Six much more massive news

The James Webb Telescope (JWST), operational since July 2022, was able to explore this little-known region thanks to its NIRCam instrument and its powerful vision in the infrared, a wavelength invisible to the human eye and whose observation makes it possible to go far back in time. There have been six galaxies much more massive than expected in this early Universe. According to the interpretation of the new JWST images, these galaxies - called "candidates" at this stage because the discovery will have to be confirmed by spectroscopic measurements - contain many more stars than expected.

One of them would contain up to 100 billion. "That's about the size of the Milky Way, which is crazy," said Ivo Labbé, first author of the study. Because it took our galaxy 13.8 billion years to form this amount of stars, when this young galaxy would have done the same in just 700 million years. "That's 20 times faster," says the researcher from Swinburne University of Technology in Australia. Such distant galaxies of this size have no place in the current cosmological model that tries to understand the structure of the Universe. "The theory tells us that in these remote ages, galaxies are all small and grow very slowly.
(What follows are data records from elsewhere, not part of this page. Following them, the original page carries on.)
(** * Vantage: graph ingestion, query normalisation and action emission

    A shallow embedding of the Python sources of the Vantage research
    assistant (tools.py, seed.py, api.py, app.py, whiteboard_tools.py) and
    the properties of its specification that can be stated over it.

    Conventions.
    - A Python [str] is a [string]; the model covers ASCII text: case
      mapping and whitespace classification follow Python on code points
      below 128, and a character outside that range is a caseless,
      non-blank symbol.  A statement that would not hold of Python on
      cased characters outside ASCII carries the hypothesis that the
      text is ASCII.
    - The graph engine, the search tool and the language model are not part
      of the repository.  The engine is modelled by the documented meaning
      of the three Cypher statement shapes the code issues; the search tool
      and the language model are oracles supplied by an environment record.
    - Code that can raise is modelled with an explicit outcome type.
    - A value read from the store is a string or [None]; a row is the
      list of its columns, and a column that is missing raises.  The
      connection to the store and its answer to the text of a read
      statement are oracles too, as are the events of an agent run.
    - Output to the console ([print]) is not modelled.  A constant of the
      code with characters outside ASCII stands by its UTF-8 bytes. *)

From Stdlib Require Import String Ascii List Bool Arith Lia ZArith.
#[local] Hint Constructors Forall : core.
Set Warnings "-register-all".
Import ListNotations.
Open Scope list_scope.
Open Scope string_scope.
(** * SatSnake v2: the zap payment engine, embedded and checked

    A shallow embedding of the payment code of the SatSnake repository:

    - the bech32 encoder of [js/lightning/LightningPaymentManager.js],
    - the receipt validator of [js/nostr-relay-manager.js],
    - the LNURL negotiation flow of the "Lightning Payment UI Manager",
    - the listener wiring of the game class.

    Part III adds the set-up of the relay manager, the tip manager's
    [initiatePayment] and the game's payment flow from the button to the
    timeout.

    JavaScript numbers that take part in bit operations are modelled as [Z]
    with the ToInt32 wrap-around written out; other numbers are integers or
    NaN, with the product and the quotient by 1000 rounded to the nearest
    double as the engine rounds them.  Host built-ins that are not code of
    the repository (JSON.parse, fetch, the URL class, the clock) are
    parameters of the model. *)

From Stdlib Require Import ZArith List String Ascii Bool Lia.
From Stdlib.Strings Require Import Byte.
From Stdlib Require Import DecimalString.
From Equations Require Import Equations.
Import ListNotations.

Local Open Scope string_scope.
Local Open Scope list_scope.
Local Open Scope Z_scope.

(* ===================================================================== *)
(** * Part I: the embedding                                              *)
(* ===================================================================== *)

(** ** 32-bit integer operators of JavaScript *)

Module Int32.

(** ToInt32: reduce modulo 2^32 into the signed range. *)
Definition wrap (x : Z) : Z := (x + 2 ^ 31) mod 2 ^ 32 - 2 ^ 31.

(** [x << n]: the count is taken modulo 32, the result wraps. *)
Definition shl (x n : Z) : Z := wrap (Z.shiftl (wrap x) (n mod 32)).

(** [x >> n]: sign-propagating shift. *)
Definition sar (x n : Z) : Z := Z.shiftr (wrap x) (n mod 32).

Definition and (x y : Z) : Z := Z.land (wrap x) (wrap y).
Definition or (x y : Z) : Z := Z.lor (wrap x) (wrap y).
Definition xor (x y : Z) : Z := Z.lxor (wrap x) (wrap y).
We could typically expect them to be 10 to 100 times smaller in terms of the number of stars," says the astrophysicist.



A model questioned?

So how to explain this scenario? The suspect could well be dark matter, mysterious invisible matter that populates the Universe. If scientists can't detect it, they know its behavior well enough and know that it plays a key role in galaxy formation. "Dark matter must 'fit together' to form a halo that attracts the gas from which the stars will be born," explains Ivo Labbé. However, this "coagulation" process is supposed to take a long time.

It would therefore seem that "things have particularly accelerated" in this early Universe, which would have been "more efficient than we thought" to make stars, comments David Elbaz, astrophysicist at the French Atomic Energy Commission (CEA), who did not take part in the study. The subject stirs up debate among cosmologists and this discovery is "all the more exciting because it is one more clue that the model is cracking," analyzes the scientist. He said Europe's Euclid space telescope, which is due to be launched into orbit this summer to try to unlock the secrets of dark matter, should help unravel the mystery.